Mais ce qui s’est avéré particulièrement révélateur, c’est la variation dans la répartition du gras sur le corps. Bien que leur poids total soit similaire à celui des autres individus obèses, ceux présentant un meilleur bilan de santé peuvent avoir jusqu’à 49 % moins de gras abdominal.
Bref, il semblerait, comme l’affirment de plus en plus de spécialistes, que ce n’est pas tant le surpoids qui pose problème, que l’endroit où se situe la graisse sur le corps. Quant à savoir exactement ce qui expliquerait ce phénomène, le mystère n’est pas encore entièrement résolu.
Un poids normal, mais un métabolisme obèse !
À l’opposé du spectre, on discerne aussi un sous-groupe d’individus de poids normaux, mais dont le métabolisme rappelle celui d’une personne obèse; ceux-ci ont une faible sensibilité à l’insuline, leurs graisses se situent surtout au niveau de l’abdomen, et ils ont moins de masse musculaire que les individus en santé. Les recherches démontrent que ces individus sont moins actifs physiquement que les individus de poids normaux en santé et ne restreignent pas leur apport alimentaire (n’ont pas de volonté à limiter ce qu’ils mangent). « La plupart de ces individus sont jeunes (dans la trentaine) et ils ignorent totalement qu’ils ont des facteurs de risque susceptibles de leur causer des problèmes de santé, » explique le Dr Rabasa-Lhoret.

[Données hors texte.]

(* ===== verification/MachineCommands.v ===== *)
(** * internal/agentcontrol: the commands a machine accepts

    A command is a [Request] of a fixed vocabulary.  The controller translates
    the Docker command line it would run into one ([FromDockerCLI]), the machine
    checks it and derives the command line again ([DockerArgs]).  bcrypt's [Cost]
    is the class [BcryptCost].  The texts of refusals of an ingress subnet that
    is not IPv4 are one. *)

From Stdlib Require Import ZArith Lia Bool Ascii String.
From stdpp Require Import base tactics list strings.
From S2P Require Import Prelude GoStrings GoText GoNumbers GoYaml GoRegexp.

Local Open Scope string_scope.
Local Open Scope list_scope.
Local Open Scope bool_scope.
Local Open Scope Z_scope.

(** ** Operations *)

Inductive Operation :=
  | NodeAvailability | ServiceRestart | ServiceRollback | ServiceScale | ServiceLogs | StackConfig | StackDeploy | StackRemove | SecretCreate
  | SecretList | SecretRemove | ConfigCreate | ConfigList | NodeRole | NodeLabelAdd | NodeLabelRemove | NodeRemove | ServiceImage | ServiceLimits
  | ServiceRemove | NetworkCreate | NetworkRemove | NetworkPrune | VolumeCreate | VolumeRemove | VolumePrune | ConfigRemove | ImagePull | ImageRemove
  | ImagePrune | ContainerStart | ContainerStop | ContainerRestart | ContainerRemove | ContainerPrune | BuilderPrune | SwarmTokenRotate | SwarmUpdate.

Definition operation_name (o : Operation) : string :=
  match o with
  | NodeAvailability => "node_availability"
  | ServiceRestart => "service_restart"
  | ServiceRollback => "service_rollback"
  | ServiceScale => "service_scale"
  | ServiceLogs => "service_logs"
  | StackConfig => "stack_config"
  | StackDeploy => "stack_deploy"
  | StackRemove => "stack_remove"
  | SecretCreate => "secret_create"
  | SecretList => "secret_list"
  | SecretRemove => "secret_remove"
  | ConfigCreate => "config_create"
  | ConfigList => "config_list"
  | NodeRole => "node_role"
  | NodeLabelAdd => "node_label_add"
  | NodeLabelRemove => "node_label_remove"
  | NodeRemove => "node_remove"
  | ServiceImage => "service_image"
  | ServiceLimits => "service_limits"
  | ServiceRemove => "service_remove"
  | NetworkCreate => "network_create"
  | NetworkRemove => "network_remove"
  | NetworkPrune => "network_prune"
  | VolumeCreate => "volume_create"
  | VolumeRemove => "volume_remove"
  | VolumePrune => "volume_prune"
  | ConfigRemove => "config_remove"
  | ImagePull => "image_pull"
  | ImageRemove => "image_remove"
  | ImagePrune => "image_prune"
  | ContainerStart => "container_start"
  | ContainerStop => "container_stop"
  | ContainerRestart => "container_restart"
  | ContainerRemove => "container_remove"
  | ContainerPrune => "container_prune"
  | BuilderPrune => "builder_prune"
  | SwarmTokenRotate => "swarm_token_rotate"
  | SwarmUpdate => "swarm_update"
  end.

Definition all_operations : list Operation :=
  [NodeAvailability; ServiceRestart; ServiceRollback; ServiceScale; ServiceLogs; StackConfig; StackDeploy; StackRemove; SecretCreate;
   SecretList; SecretRemove; ConfigCreate; ConfigList; NodeRole; NodeLabelAdd; NodeLabelRemove; NodeRemove; ServiceImage; ServiceLimits;
   ServiceRemove; NetworkCreate; NetworkRemove; NetworkPrune; VolumeCreate; VolumeRemove; VolumePrune; ConfigRemove; ImagePull; ImageRemove;
   ImagePrune; ContainerStart; ContainerStop; ContainerRestart; ContainerRemove; ContainerPrune; BuilderPrune; SwarmTokenRotate; SwarmUpdate].

Definition operation_of (name : string) : option Operation := List.find (fun o => (operation_name o =? name)%string) all_operations.

(** ** Requests *)

Record Request := mkRequest {
  rq_All : bool; rq_Attachable : bool; rq_Availability : string; rq_CPULimit : string; rq_Driver : string; rq_Encrypted : bool; rq_Gateway : string;
  rq_Image : string; rq_Ingress : bool; rq_Internal : bool; rq_Key : string; rq_Limit : Z; rq_MemoryLimit : string; rq_Role : string;
  rq_Value : string; rq_Compose : string; rq_Config : string; rq_Name : string; rq_Operation : string; rq_Replicas : Z;
  rq_ResolveImageChanged : bool; rq_Secret : string; rq_ServiceID : string; rq_Subnet : string; rq_Tail : Z; rq_WithRegistryAuth : bool }.

(** A request with nothing but its operation, and its fields set one by one. *)
Definition request (o : Operation) : Request :=
  mkRequest false false "" "" "" false "" "" false false "" 0 "" "" "" "" "" "" (operation_name o) 0 false "" "" "" 0 false.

Perdre du poids est-il nécessaire ?
Certaines femmes obèses sans complications métaboliques ont été soumises à un programme de perte de poids. Bien qu’elles aient perdu quelques kilos, cette réduction du poids n’était pas accompagnée d’une amélioration additionnelle de leur métabolisme. Ces femmes ne retiraient donc pas beaucoup d’avantages – au point de vue métabolique – de la perte de poids.
Est-ce à dire qu’elles n’auraient aucun avantage à maigrir ? Loin s’en faut, selon le Dr Rabasa-Lhoret. Car, outre le métabolisme, d’autres aspects de la santé peuvent être affectés. « Le surpoids, même chez les personnes métaboliquement saines, est associé au développement de problèmes d’arthrite, de l’apnée du sommeil et même d’un manque d’estime de soi ». Cela sans mentionner les liens avec le cancer. Alors, la balance, pas trop loin !
Vous croyez faire partie de cette catégorie de gens ? C’est possible. Mais avant d’arriver à cette conclusion, une petite visite médicale s’impose ! Prise de la pression artérielle, test de tolérance au glucose, analyse du profil lipidique sanguin, et mesure du tour de taille, permettront à votre médecin d’évaluer quelques marqueurs de votre santé métabolique tout en vous donnant des balises pour vous aider à vous fixer des objectifs en vue d’améliorer votre santé. Et rappelez-vous, les motifs de santé pour perdre du poids sont nombreux.